RECORDED INFORMATION:
*-*-*

(* ===== verification/PjrtStores.v ===== *)
(** * The stores of an execution (mm_pjrt_executable.cc)

    Which arrays the parameters, the roots and the temporaries of a device have, and
    what the loops that set them up do to the arrays of its processor. *)
From S2P Require Import Prelude Hlo Sharding TaskScheduler TaskSchedulerFacts TaskExecution ZukuContext PjrtExecutable HloExecutor PjrtRun PjrtIssue.
Local Open Scope Z_scope.

Section stores.
Context {C A D HS N P V : Type} `{EqDecision D} `{!DeviceListApi D, !HloShardingApi HS}.
Context `{!CompiledTask (SpmdModule C A HS)}.
Abbreviation Buffer := (MultiMeshPjRtBuffer HS N).
Abbreviation Store := (Store D HS).
Abbreviation Operation := (MpmdOperation C A D HS).
Abbreviation Context_ := (ZukuExecuteContextImpl C A D HS P).
Implicit Types (ctx : Context_) (exe : MultiMeshPjRtExecutable C A D HS).
Context (task_sem : C -> list V -> option (list V)) (scalar_sem : Z -> V) (shard_sem : Shard P -> V).
Abbreviation run := (run (A := A) (D := D) (HS := HS) task_sem scalar_sem shard_sem).
Context (buffer_shard : N -> Device -> Result (Shard P)).
Context (MakePartitionedShape : Shape -> HS -> Shape) (default_shape : ShardedShape D).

*-*-*

WHAT YOU HAVE TO DO:
Going through the listing above, count the lines in which the word "arrays" appears, and give only the number.

EXERCISE ANSWER:
2